*** Exercise input Section Begins ***
(* ===== verification/Csp.v ===== *)
(** The Content-Security-Policy parser and strictness score: [csp_parser.go].

    A policy's [Directives] is a Go map from strings to source lists, a [gmap]
    here; a lookup of an absent key gives the [nil] list. *)

From Stdlib Require Import ZArith List String Ascii Lia Bool.
From stdpp Require Import base list strings numbers gmap.
From S2P Require Import Prelude GoStrings Text Decimal.
Open Scope Z_scope.

(** ** Parsing *)

Record cspPolicy := { Raw : string; Directives : gmap string (list string) }.

(** One segment between semicolons. *)
Definition cspSegment (m : gmap string (list string)) (segment : string) : gmap string (list string) :=
  let segment := TrimSpace segment in
  if String.eqb segment "" then m else
  match Fields segment with
  | [] => m
  | name :: srcs =>
      let name := ToLower name in
      <[name := default [] (m !! name) ++ srcs]> m
  end.

Definition parseCSP (raw : string) : cspPolicy :=
  {| Raw := raw; Directives := fold_left cspSegment (Split raw ";") ∅ |}.

Definition inherits : list string :=
  ["script-src"; "style-src"; "img-src"; "font-src"; "media-src"; "connect-src"; "object-src";
   "frame-src"; "child-src"; "worker-src"; "manifest-src"; "prefetch-src"]%string.

Definition directive (p : cspPolicy) (name : string) : option (list string) :=
  match Directives p !! name with
  | Some v => Some v
  | None => if existsb (String.eqb name) inherits then Directives p !! "default-src"%string else None
  end.

(** ** Source lists *)

Definition hasNonce (sources : list string) : bool :=
  existsb (fun s => let l := ToLower s in HasPrefix l "'nonce-" && HasSuffix l "'") sources.

Definition hasHash (sources : list string) : bool :=
  existsb (fun s => let l := ToLower s in
    (HasPrefix l "'sha256-" || HasPrefix l "'sha384-" || HasPrefix l "'sha512-") && HasSuffix l "'") sources.

Definition hasKeyword (sources : list string) (kw : string) : bool :=
  let kw := ToLower kw in existsb (fun s => String.eqb (ToLower s) kw) sources.

Definition hasWildcard (sources : list string) : bool :=
  existsb (fun s => let l := ToLower (TrimSpace s) in
    existsb (String.eqb l) ["*"; "data:"; "blob:"; "http:"; "https:"; "filesystem:"; "ws:"; "wss:"]%string)
    sources.

(** ** Scoring *)

Record cspFinding := { Directive : string; Severity : string; Issue : string; Suggestion : string }.

Record cspAnalysis := {
  Strictness : string;
  Score : Z;
  Findings : list cspFinding;
  UsesNonces : bool;
  UsesHashes : bool;
  StrictDyn : bool;
  ReportingOn : bool
}.

Definition finding (d s i g : string) : cspFinding :=
  {| Directive := d; Severity := s; Issue := i; Suggestion := g |}.

(** [if cond { a.Findings = append(a.Findings, f); a.Score -= n }] *)
Definition penalise (cond : bool) (f : cspFinding) (n : Z) (a : list cspFinding * Z) : list cspFinding * Z :=
  if cond then (fst a ++ [f], snd a - n) else a.

Definition missing (m : gmap string (list string)) (name : string) : bool :=
  match m !! name with Some _ => false | None => true end.
(** [if v, ok := fields[name]; ok { if x, ok2 := v.(T); ok2 { ... } }] *)
Definition int32Field (fields : bsonMap) (name : string) : option Z :=
  match fields !! name with Some (BInt32 v) => Some v | _ => None end.
Definition boolField (fields : bsonMap) (name : string) : option bool :=
  match fields !! name with Some (BBool b) => Some b | _ => None end.
Definition stringField (fields : bsonMap) (name : string) : option string :=
  match fields !! name with Some (BString s) => Some s | _ => None end.

Definition wireVersion (wire : Z) : outcome string :=
  match mongoWireToVersion wire with
  | Some v => Ret v
  | None =>
      s <~ i32str wire ;;
      Ret (if 25 <? wire then ("8.x+ (wire " +:+ s +:+ ")")%string else ("wire " +:+ s)%string)
  end.

(** The fields of the answer, from [fields] on. *)
Definition mongoFields (fields : bsonMap) (info : serviceInfo) : outcome serviceInfo :=
  info <~ match int32Field fields "maxWireVersion" with
          | Some wire =>
              v <~ wireVersion wire ;;
              s <~ i32str wire ;;
              Ret {| Product := Product info; Version := v; Banner := Banner info;
                     Extra := Some {["max_wire_version" := s]} |}
          | None => Ret info
          end ;;
  info <~ match int32Field fields "minWireVersion" with
          | Some w => s <~ i32str w ;; Ret (setExtra "min_wire_version" s info)
          | None => Ret info
          end ;;
  let info := match boolField fields "isWritablePrimary" with
              | Some b => setExtra "primary" (boolStr b) info | None => info end in
  let info := match boolField fields "readOnly" with
              | Some b => setExtra "read_only" (boolStr b) info | None => info end in
  let info := match stringField fields "msg" with
              | Some s => setExtra "msg" s info | None => info end in
  Ret {| Product := Product info; Version := Version info; Banner := "OP_MSG hello — accepted";
         Extra := Extra info |}.

Section Probe.
Context {C : Type} `{Peer C}.

Definition probeMongoDB (conn : option C) : outcome serviceInfo :=
  let info := productInfo "MongoDB" in
  match conn with
  | None => Ret (productInfo "")
  | Some c =>
      match send buildMongoHelloMessage c with
      | None => Ret info
      | Some c =>
          unpack (hdr, c) <~ readFull 16 c ;;
          match hdr with
          | None => Ret info
          | Some hdr =>
              totalLen <~ le32At hdr 0 ;;
              opCode <~ le32At hdr 12 ;;
              if negb (i32 opCode =? 2013) then Ret info else
              let bodyLen := i32 totalLen - 16 in
              if (bodyLen <=? 0) || (16 * 1024 * 1024 <? bodyLen) then Ret info else
              unpack (body, c) <~ readFull bodyLen c ;;
              match body with
              | None => Ret info
              | Some body =>
                  if blen body <? 5 then Ret info else
                  kind <~ index body 4 ;;
                  if negb (beq kind x00) then Ret info else
                  doc <~ sliceFrom body 5 ;;
                  fields <~ scanBSONFields doc ;;
                  mongoFields fields info
              end
          end
      end
  end.
End Probe.

(** ** Little-endian lengths *)

Lemma wp_le32At doc i (Q : Z -> Prop) E :
  0 <= i -> i + 4 <= blen doc -> (forall v, 0 <= v < 4294967296 -> Q v) -> wp (le32At doc i) Q E.
Proof.
  intros Hi Hb HQ. unfold le32At. wp_step. apply wp_slice; [lia..|]. intros Hl.
  unfold LE_Uint32. do 4 (wp_step; apply wp_index; [lia|]; intros ? _). apply HQ.
  match goal with |- context [Z.lor (Z.shiftl ?a _) ?b] =>
    assert (0 <= a < 65536) by apply be16_range; assert (0 <= b < 65536) by apply be16_range
  end.
  rewrite lor_shiftl_add by lia. lia.
Qed.

Lemma le32At_put doc pre v rest i :
  doc = pre ++ putLE32 v ++ rest -> i = blen pre -> le32At doc i = Ret (u32 v).
Proof.
  intros Hd ->. unfold le32At. rewrite (read_slice doc pre (putLE32 v) rest) by done. cbn [bind].
  rewrite <- (app_nil_r (putLE32 v)). apply LE_Uint32_put.
Qed.

Lemma i32_u32 v : -2147483648 <= v <= 2147483647 -> i32 (u32 v) = v.
Proof. intros Hv. unfold i32, u32. rewrite Z.add_mod_idemp_l by lia. rewrite Z.mod_small; lia. Qed.

(** ** The scanner returns on every byte string *)

Lemma wp_nameLoop doc docLen i E :
  0 <= i -> docLen <= blen doc -> wp (nameLoop doc docLen i) (fun n => i <= n) E.
Proof.
  intros Hi Hd. unfold nameLoop. wp_step.
  destruct (decide (docLen <= i)) as [Hle|Hgt].
  { cbn [loop]. unfold nameTurn. rewrite (proj2 (Z.ltb_ge _ _)) by lia. cbn. lia. }
  apply (wp_loop _ (fun n => i <= n <= docLen) (fun n => Z.to_nat (docLen - n))); [|lia|unfold blen in *; lia].
  intros n Hn. unfold nameTurn. destruct (n <? docLen) eqn:E0; to_prop; [|cbn; lia].
  wp_step. apply wp_index; [lia|]. intros x _. destruct (beq x x00); cbn; lia.
Qed.

(** The numbers of the map are 32-bit. *)
Definition mapOk (m : bsonMap) : Prop := forall k v, m !! k = Some (BInt32 v) -> -2147483648 <= v <= 2147483647.

Lemma mapOk_insert k v m : mapOk m -> (forall n, v = BInt32 n -> -2147483648 <= n <= 2147483647) -> mapOk (<[k := v]> m).
Proof. intros Hm Hv k' n. rewrite lookup_insert_Some. intros [[_ ->]|[_ Hn]]; [by apply Hv|by eapply Hm]. Qed.

Lemma i32_range v : -2147483648 <= i32 v <= 2147483647.
Proof. unfold i32. pose proof (Z.mod_pos_bound (v + 2147483648) 4294967296 ltac:(lia)). lia. Qed.

(** A value is stored or skipped, or ends the scan; the offset does not go back. *)
Lemma wp_scanValue doc docLen tag name i out E :
  0 <= i -> docLen <= blen doc -> mapOk out ->
  wp (scanValue doc docLen tag name i out)
     (fun r => match r with Next (j, m) => i <= j /\ mapOk m | Break _ => False | Return m => mapOk m end) E.
Proof.
  intros Hi Hd Hm. unfold scanValue. cbv zeta.
  repeat (wp_step; to_prop; try done; try (cbn; by (split; [lia|])));
    first [apply wp_le32At; [lia..|]; intros v Hv | apply wp_index; [lia|]; intros ? ?];
    repeat (wp_step; to_prop; try done; try (cbn; split; [lia|done])).
  - cbn. split; [lia|]. apply mapOk_insert; [done|]. intros n [= <-]. apply i32_range.
  - apply wp_slice; [lia..|]. intros _. cbn. split; [lia|]. by apply mapOk_insert.
  - cbn. split; [lia|]. by apply mapOk_insert.
Qed.

Lemma scan_ok doc : exists out, scanBSONFields doc = Ret out /\ mapOk out.
Proof.
  assert (H : wp (scanBSONFields doc) mapOk (fun _ => False)).
  { unfold scanBSONFields. wp_step; [done|]. to_prop. wp_step. apply wp_le32At; [lia..|]. intros n Hn.
    cbv zeta. set (docLen := if blen doc <? n then blen doc else n).
    assert (Hdl : docLen <= blen doc) by (unfold docLen; destruct (blen doc <? n) eqn:?; to_prop; lia).
    wp_step. apply (wp_loop _ (fun st => 4 <= fst st /\ mapOk (snd st)) (fun st => Z.to_nat (docLen - fst st)));
      [|by (split; [cbn; lia|])|cbn [fst]; unfold blen in *; lia].
    intros [i out] [Hi Hm]. cbn [fst snd] in Hi, Hm. unfold scanTurn.
    destruct (negb (i <? docLen - 1)) eqn:Ei; [done|]. to_prop.
    wp_step. apply wp_index; [lia|]. intros tag _. wp_step; [done|]. cbv zeta. wp_step.
    eapply wp_mono; [apply (wp_nameLoop _ _ _ (fun _ => False)); lia| |done]. intros nameEnd Hne. cbv beta in Hne.
    wp_step; [done|]. to_prop. wp_step. apply wp_slice; [lia..|]. intros _.
    eapply wp_mono; [apply (wp_scanValue _ _ _ _ _ _ (fun _ => False)); [lia|lia|done]| |done].
    intros [[j m]|[j m]|m] Hr; cbn [stepPost fst snd] in *; [|done|done]. destruct Hr as [Hj Hm']. split; [split; [lia|done]|lia]. }
  destruct (scanBSONFields doc) as [out| | |]; try done. by exists out.
Qed.

Lemma scan_total doc : exists out, scanBSONFields doc = Ret out.
Proof. destruct (scan_ok doc) as (out & Ho & _). by exists out. Qed.

Lemma mongoFields_total fields info : mapOk fields -> exists r, mongoFields fields info = Ret r.
Proof.
  intros Hm. unfold mongoFields, wireVersion, int32Field. destruct (fields !! "maxWireVersion"%string) as [[v|?|?]|] eqn:E1;
    cbn [bind]; try (rewrite !i32str_text by (by eapply Hm); cbn [bind]).
  1: destruct (mongoWireToVersion v); cbn [bind].
  all: destruct (fields !! "minWireVersion"%string) as [[w|?|?]|] eqn:E2; cbn [bind]; try (rewrite i32str_text by (by eapply Hm); cbn [bind]); by eexists.
Qed.

Lemma probeMongoDB_total {C} `{Peer C} (conn : option C) : exists info, probeMongoDB conn = Ret info.
Proof.
  assert (Hw : wp (probeMongoDB conn) (fun _ => True) (fun _ => False)).
  { unfold probeMongoDB. cbv zeta. destruct conn as [c|]; [|done]. destruct (send _ c) as [c1|]; [|done]. wp_step.
    apply wp_readFull; [lia| |intros c' _ _; done]. intros hdr c2 _ Hh. cbn beta iota. wp_step. apply wp_le32At; [lia..|]. intros l Hl.
    wp_step. apply wp_le32At; [lia..|]. intros op _. destruct (negb _); [done|]. cbv zeta. destruct (_ || _) eqn:Eb; [done|]. to_prop.
    wp_step. apply wp_readFull; [lia| |intros c' _ _; done]. intros body c3 _ Hb. cbn beta iota. destruct (blen body <? 5) eqn:E5; [done|]. to_prop.
    wp_step. apply wp_index; [lia|]. intros k _. destruct (negb _); [done|]. wp_step. apply wp_sliceFrom; [lia|]. intros _.
    wp_step.
    match goal with |- wp (scanBSONFields ?d) _ _ => destruct (scan_ok d) as (out' & -> & Hm') end.
    apply wp_ret. destruct (mongoFields_total out' (productInfo "MongoDB") Hm') as [r ->]. done. }
  destruct (probeMongoDB conn) as [r| | |]; try done. by exists r.
Qed.

(** ** Documents as servers encode them *)

(** The values of BSON elements, with the bytes of those the scanner passes
    over; [Other] stands for the types it does not know. *)
Inductive bson :=
| Int32 (v : Z) | Str (s : string) | Bool (b : byte)
| Int64 (p : bytes) | Double (p : bytes) | Date (p : bytes) | ObjectId (p : bytes)
| Document (sub : bytes) | Array (sub : bytes) | Null | Other (tag : byte) (p : bytes).

Definition tagOf (v : bson) : byte :=
  match v with
  | Int32 _ => x10 | Str _ => x02 | Bool _ => x08 | Int64 _ => x12 | Double _ => x01 | Date _ => x09
  | ObjectId _ => x07 | Document _ => x03 | Array _ => x04 | Null => x0a | Other tag _ => tag
  end.
Definition payloadOf (v : bson) : bytes :=
  match v with
  | Int32 v => putLE32 v
  | Str s => putLE32 (1 + slen s) ++ ofString s ++ [x00]
  | Bool b => [b]
  | Int64 p | Double p | Date p | ObjectId p | Other _ p => p
  | Document sub | Array sub => putLE32 (4 + blen sub) ++ sub
  | Null => []
  end.
Definition knownTags : bytes := [x10; x12; x02; x08; x01; x09; x07; x03; x04; x0a].

Definition bsonOk (v : bson) : Prop :=
  match v with
  | Int32 v => -2147483648 <= v <= 2147483647
  | Int64 p | Double p | Date p => blen p = 8
  | ObjectId p => blen p = 12
  | Other tag _ => tag <> x00 /\ ~ In tag knownTags
  | _ => True
  end.

Definition element : Type := string * bson.
Definition nulFree (s : string) : Prop := Forall (fun b => b <> x00) (ofString s).
Definition elementOk (e : element) : Prop := nulFree (fst e) /\ bsonOk (snd e).
Definition encElement (e : element) : bytes :=
  tagOf (snd e) :: ofString (fst e) ++ [x00] ++ payloadOf (snd e).
Definition docBody (els : list element) : bytes := flat_map encElement els ++ [x00].
Definition encDoc (els : list element) : bytes := putLE32 (4 + blen (docBody els)) ++ docBody els.

(** What the scanner keeps: the scalars, up to the first unknown type. *)
Definition keptValue (v : bson) : option bsonValue :=
  match v with
  | Int32 v => Some (BInt32 v)
  | Str s => Some (BString s)
  | Bool b => Some (BBool (negb (beq b x00)))
  | _ => None
  end.
Definition keepValue (out : bsonMap) (e : element) : bsonMap :=
  match keptValue (snd e) with Some x => <[fst e := x]> out | None => out end.
Fixpoint keepElements (els : list element) (out : bsonMap) : bsonMap :=
  match els with
  | [] => out
  | (_, Other _ _) :: _ => out
  | e :: els => keepElements els (keepValue out e)
  end.

Lemma nameLoop_scan doc docLen : forall n pre suf fuel,
  doc = pre ++ n ++ x00 :: suf -> Forall (fun b => b <> x00) n ->
  blen pre + blen n < docLen -> (length n < fuel)%nat ->
  loop (nameTurn doc docLen) fuel (blen pre) = Ret (inl (blen pre + blen n)).
Proof.
  induction n as [|x n IH]; intros pre suf [|fuel] Hd Hn Hl Hf; try (cbn [length] in Hf; lia);
    cbn [loop]; unfold nameTurn at 1.
  - rewrite blen_nil in *. rewrite (proj2 (Z.ltb_lt _ _)) by lia.
    rewrite (read_index doc pre x00 suf) by done. cbn [bind]. by rewrite beq_refl, Z.add_0_r.
  - inversion_clear Hn as [|? ? Hx Hn']. cbn [length] in Hf. rewrite blen_cons in *.
    pose proof (blen_nonneg n). rewrite (proj2 (Z.ltb_lt _ _)) by lia.
    rewrite (read_index doc pre x (n ++ x00 :: suf)) by done. cbn [bind].
    assert (E : beq x x00 = false) by (destruct (beq x x00) eqn:E; [by apply beq_true in E|done]).
    rewrite E. replace (blen pre + 1) with (blen (pre ++ [x])) by (autorewrite with blen; lia).
    rewrite (IH (pre ++ [x]) suf fuel).
    + do 2 f_equal. autorewrite with blen. lia.
    + by rewrite Hd, <- app_assoc.
    + done.
    + autorewrite with blen. lia.
    + lia.
Qed.
(** The question that probes port 53 is a DNS message: a header with one question, the
    labels of the name as they are written, and the type and class of a CHAOS text. *)
Theorem dnsCHAOSWireProbe_labels ls (Hls : Forall labelOk ls) (Hne : ls <> []) :
  exists q, dnsCHAOSWireProbe (Join ls "." +:+ ".") = chaosHeader ++ q
    /\ readLabels (S (length ls)) q = (map ofString ls, [x00; x10; x00; x03]).
Proof.
  unfold dnsCHAOSWireProbe. rewrite splitDNSLabels_written by done. eexists. split; [reflexivity|]. apply readLabels_enc; [done|lia].
Qed.

(** The request for port 161 asks for 1.3.6.1.2.1, not for sysDescr.0 as the comment says. *)
Example snmp_oid : exists pre, snmpRequest = pre ++ [x06; x05; x2b; x06; x01; x02; x01] ++ [x05; x00] /\ blen snmpRequest = 2 + 0x26.
Proof. by exists (take 31 snmpRequest). Qed.

Module PortWitnesses.
(** A host that shows a banner on every TCP port except 123, and refuses UDP. *)
Definition host : network bytes :=
  {| connect addr := if String.eqb addr "192.0.2.1:123" then None else Some (ofString "220 (vsFTPd 3.0.3)"); connectMS _ := Float 3 0;
     dialTCP _ := Some (ofString "VERSION 1.6.21" ++ [x0d; x0a]); dialUDP _ := None; sshDial _ := None; readResponse _ := None;
     unmarshal _ := None; askCHAOS _ _ := inr "refused"%string; clock := {| tSec := 0; tNsec := 0 |}; classify _ _ _ := "closed"%string |}.

Lemma parsePortSpec_ports_witness :
  parsePortSpec id " 8080, 20-22 ,21" = inl [8080; 20; 21; 22]
  /\ NoDup [8080; 20; 21; 22] /\ Forall (fun p => 1 <= p <= 65535) [8080; 20; 21; 22].
Proof. split; [by vm_compute|]. apply (parsePortSpec_ports id " 8080, 20-22 ,21"). by vm_compute. Defined.

Lemma parsePortSpec_written_witness :
  let items := [One " " 8080 ""; Range "" 20 " " "" 22 " "] in
  Join (map itemWritten items) "," = " 8080,20 -22 "%string /\
  match parsePortSpec id (Join (map itemWritten items) ",") with
  | inl ports => Forall itemValid items /\ forall q, q ∈ ports <-> exists i, i ∈ items /\ covers i q
  | inr _ => exists i, i ∈ items /\ ~ itemValid i
  end.
Proof.
  split; [reflexivity|]. apply parsePortSpec_written; [done|].
  repeat (apply Forall_cons; split; [cbn [itemText]; split_and!; first [reflexivity|lia]|]). done.
Defined.

Lemma no_ldap port : In port [21; 123; 11211] -> ~ ldapCrash host (JoinHostPort "192.0.2.1" (fmtD port)) port.
Proof. intros Hin [[-> | ->] _]; cbn in Hin; lia. Qed.

Lemma checkPorts_reports_witness :
  udpIndices host [21; 123; 11211] = [1%nat] /\
  exists chk results, checkPorts host true ["192.0.2.1"%string] [21; 123; 11211] [2; 0; 1]%nat [1]%nat = Ret chk
    /\ Forall2 (portReport host "192.0.2.1") [21; 123; 11211] results
    /\ let open := List.filter interesting results in
       Summary chk = portSummary (blen open) (blen [21; 123; 11211]) "192.0.2.1"
       /\ (Detail chk ≫= (fun d => d !! "open"%string)) = Some (appended "portResult" portValue open)
       /\ exists lines, portLines open = Ret lines /\ Hint chk = Join lines (toString [x0a]).
Proof.
  split; [reflexivity|]. apply checkPorts_reports.
  - apply NoDup_Permutation; [repeat constructor; set_solver|apply NoDup_seq|]. intros i. rewrite elem_of_seq. cbn [length]. rewrite !elem_of_cons, elem_of_nil. lia.
  - reflexivity.
  - exact no_ldap.
Defined.

Lemma scanUDPPort_merges_witness :
  exists r', scanUDPPort host (openPort 53 (Float 1 0) "BIND" "9" "" None) "192.0.2.1" 53 = Ret r' /\ rProduct r' = "BIND"%string /\ rUDPState r' = "closed"%string.
Proof.
  eexists. split; [reflexivity|]. destruct (scanUDPPort_merges host (openPort 53 (Float 1 0) "BIND" "9" "" None) "192.0.2.1" 53 _ eq_refl) as (_ & _ & _ & Hp & _).
  split; [by apply Hp|reflexivity].
Defined.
*** Exercise input Section Ends ***
Work request
Show each line in the data where the string "itemWritten" appears.

Answer to this problem
  Join (map itemWritten items) "," = " 8080,20 -22 "%string /\
  match parsePortSpec id (Join (map itemWritten items) ",") with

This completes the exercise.